> [ABOUT THIS TASK] Copy each line of the data below in which the word "unfold" can be found.

───── DATA FOR THIS TASK

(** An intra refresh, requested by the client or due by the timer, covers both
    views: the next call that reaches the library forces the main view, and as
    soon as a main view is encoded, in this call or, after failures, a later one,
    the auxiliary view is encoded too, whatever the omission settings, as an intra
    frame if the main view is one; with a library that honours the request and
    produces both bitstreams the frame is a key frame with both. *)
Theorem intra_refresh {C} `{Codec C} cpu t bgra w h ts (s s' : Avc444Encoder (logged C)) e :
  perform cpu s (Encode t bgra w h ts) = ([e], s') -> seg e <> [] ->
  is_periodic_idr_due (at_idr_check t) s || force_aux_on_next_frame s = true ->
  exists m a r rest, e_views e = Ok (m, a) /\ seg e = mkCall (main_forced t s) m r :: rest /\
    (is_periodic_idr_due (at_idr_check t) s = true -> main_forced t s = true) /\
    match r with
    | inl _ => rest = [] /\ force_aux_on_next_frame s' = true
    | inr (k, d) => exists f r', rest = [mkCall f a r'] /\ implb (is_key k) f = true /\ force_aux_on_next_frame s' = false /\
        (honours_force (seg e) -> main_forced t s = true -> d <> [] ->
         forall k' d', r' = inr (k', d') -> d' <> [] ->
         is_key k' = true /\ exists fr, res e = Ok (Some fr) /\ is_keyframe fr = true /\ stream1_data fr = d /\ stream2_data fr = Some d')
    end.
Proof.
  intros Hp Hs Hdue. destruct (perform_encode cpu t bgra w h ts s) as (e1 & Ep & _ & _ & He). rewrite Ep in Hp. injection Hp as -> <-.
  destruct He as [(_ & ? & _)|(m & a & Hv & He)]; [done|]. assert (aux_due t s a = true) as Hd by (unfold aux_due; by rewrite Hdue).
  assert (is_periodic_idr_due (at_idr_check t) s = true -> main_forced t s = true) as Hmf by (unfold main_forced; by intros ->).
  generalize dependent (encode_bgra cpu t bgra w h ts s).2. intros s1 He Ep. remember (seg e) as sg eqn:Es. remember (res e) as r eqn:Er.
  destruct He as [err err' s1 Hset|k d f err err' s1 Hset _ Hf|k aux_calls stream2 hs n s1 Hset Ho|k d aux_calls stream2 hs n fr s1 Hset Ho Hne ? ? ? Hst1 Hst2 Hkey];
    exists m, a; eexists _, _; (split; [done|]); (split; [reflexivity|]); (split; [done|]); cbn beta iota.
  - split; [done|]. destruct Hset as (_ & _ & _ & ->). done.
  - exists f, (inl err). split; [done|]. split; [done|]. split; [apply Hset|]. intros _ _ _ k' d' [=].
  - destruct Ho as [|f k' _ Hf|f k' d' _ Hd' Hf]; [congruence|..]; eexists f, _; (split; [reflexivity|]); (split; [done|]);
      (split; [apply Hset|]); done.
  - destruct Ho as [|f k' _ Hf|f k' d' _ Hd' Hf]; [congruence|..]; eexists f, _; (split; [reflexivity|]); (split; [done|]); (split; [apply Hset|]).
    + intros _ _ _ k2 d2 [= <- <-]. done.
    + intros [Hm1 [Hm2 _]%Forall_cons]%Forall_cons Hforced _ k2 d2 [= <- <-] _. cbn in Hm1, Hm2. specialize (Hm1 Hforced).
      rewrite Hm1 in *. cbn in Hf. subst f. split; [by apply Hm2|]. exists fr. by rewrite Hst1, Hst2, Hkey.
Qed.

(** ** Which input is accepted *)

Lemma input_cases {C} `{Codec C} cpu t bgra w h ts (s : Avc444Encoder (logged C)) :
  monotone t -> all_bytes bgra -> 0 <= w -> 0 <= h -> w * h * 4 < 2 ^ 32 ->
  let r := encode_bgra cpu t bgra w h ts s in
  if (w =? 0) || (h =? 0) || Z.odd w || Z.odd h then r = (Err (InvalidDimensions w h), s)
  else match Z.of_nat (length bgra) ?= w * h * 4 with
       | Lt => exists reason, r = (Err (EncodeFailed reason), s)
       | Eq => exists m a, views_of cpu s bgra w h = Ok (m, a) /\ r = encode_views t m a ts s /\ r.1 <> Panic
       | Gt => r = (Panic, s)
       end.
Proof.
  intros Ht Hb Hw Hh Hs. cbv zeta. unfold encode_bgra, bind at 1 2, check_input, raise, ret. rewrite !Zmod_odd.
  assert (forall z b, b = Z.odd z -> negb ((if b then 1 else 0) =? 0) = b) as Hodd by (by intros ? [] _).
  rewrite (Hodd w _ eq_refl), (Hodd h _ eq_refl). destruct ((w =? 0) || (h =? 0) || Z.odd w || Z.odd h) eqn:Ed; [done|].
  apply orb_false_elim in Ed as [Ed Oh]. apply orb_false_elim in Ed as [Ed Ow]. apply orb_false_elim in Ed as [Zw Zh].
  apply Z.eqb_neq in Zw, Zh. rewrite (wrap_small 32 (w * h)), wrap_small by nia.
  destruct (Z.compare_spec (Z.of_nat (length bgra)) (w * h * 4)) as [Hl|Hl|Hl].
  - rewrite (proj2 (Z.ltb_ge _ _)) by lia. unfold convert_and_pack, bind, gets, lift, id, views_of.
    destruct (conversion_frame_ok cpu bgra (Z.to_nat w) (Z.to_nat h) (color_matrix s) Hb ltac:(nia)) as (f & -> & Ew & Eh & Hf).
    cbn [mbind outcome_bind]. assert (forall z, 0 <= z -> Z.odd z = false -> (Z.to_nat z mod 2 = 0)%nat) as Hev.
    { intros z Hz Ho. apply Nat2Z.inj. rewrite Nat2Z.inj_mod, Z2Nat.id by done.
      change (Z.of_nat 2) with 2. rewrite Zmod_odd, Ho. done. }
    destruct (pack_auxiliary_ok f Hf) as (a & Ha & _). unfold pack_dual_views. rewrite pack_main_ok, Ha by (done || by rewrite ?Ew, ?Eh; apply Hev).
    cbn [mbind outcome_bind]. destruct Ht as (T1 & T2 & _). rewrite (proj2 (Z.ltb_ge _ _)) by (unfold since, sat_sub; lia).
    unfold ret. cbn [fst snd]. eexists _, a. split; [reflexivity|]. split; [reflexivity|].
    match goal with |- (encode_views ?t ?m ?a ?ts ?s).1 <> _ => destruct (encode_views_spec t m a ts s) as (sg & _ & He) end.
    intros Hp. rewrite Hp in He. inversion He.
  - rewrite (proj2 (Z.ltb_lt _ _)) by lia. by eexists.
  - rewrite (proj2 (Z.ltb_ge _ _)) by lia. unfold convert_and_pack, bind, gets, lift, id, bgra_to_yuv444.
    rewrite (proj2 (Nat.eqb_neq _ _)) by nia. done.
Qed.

──────────

> [WORKED SOLUTION]
  destruct He as [(_ & ? & _)|(m & a & Hv & He)]; [done|]. assert (aux_due t s a = true) as Hd by (unfold aux_due; by rewrite Hdue).
  assert (is_periodic_idr_due (at_idr_check t) s = true -> main_forced t s = true) as Hmf by (unfold main_forced; by intros ->).
  intros Ht Hb Hw Hh Hs. cbv zeta. unfold encode_bgra, bind at 1 2, check_input, raise, ret. rewrite !Zmod_odd.
  - rewrite (proj2 (Z.ltb_ge _ _)) by lia. unfold convert_and_pack, bind, gets, lift, id, views_of.
    destruct (pack_auxiliary_ok f Hf) as (a & Ha & _). unfold pack_dual_views. rewrite pack_main_ok, Ha by (done || by rewrite ?Ew, ?Eh; apply Hev).
    cbn [mbind outcome_bind]. destruct Ht as (T1 & T2 & _). rewrite (proj2 (Z.ltb_ge _ _)) by (unfold since, sat_sub; lia).
    unfold ret. cbn [fst snd]. eexists _, a. split; [reflexivity|]. split; [reflexivity|].
  - rewrite (proj2 (Z.ltb_ge _ _)) by lia. unfold convert_and_pack, bind, gets, lift, id, bgra_to_yuv444.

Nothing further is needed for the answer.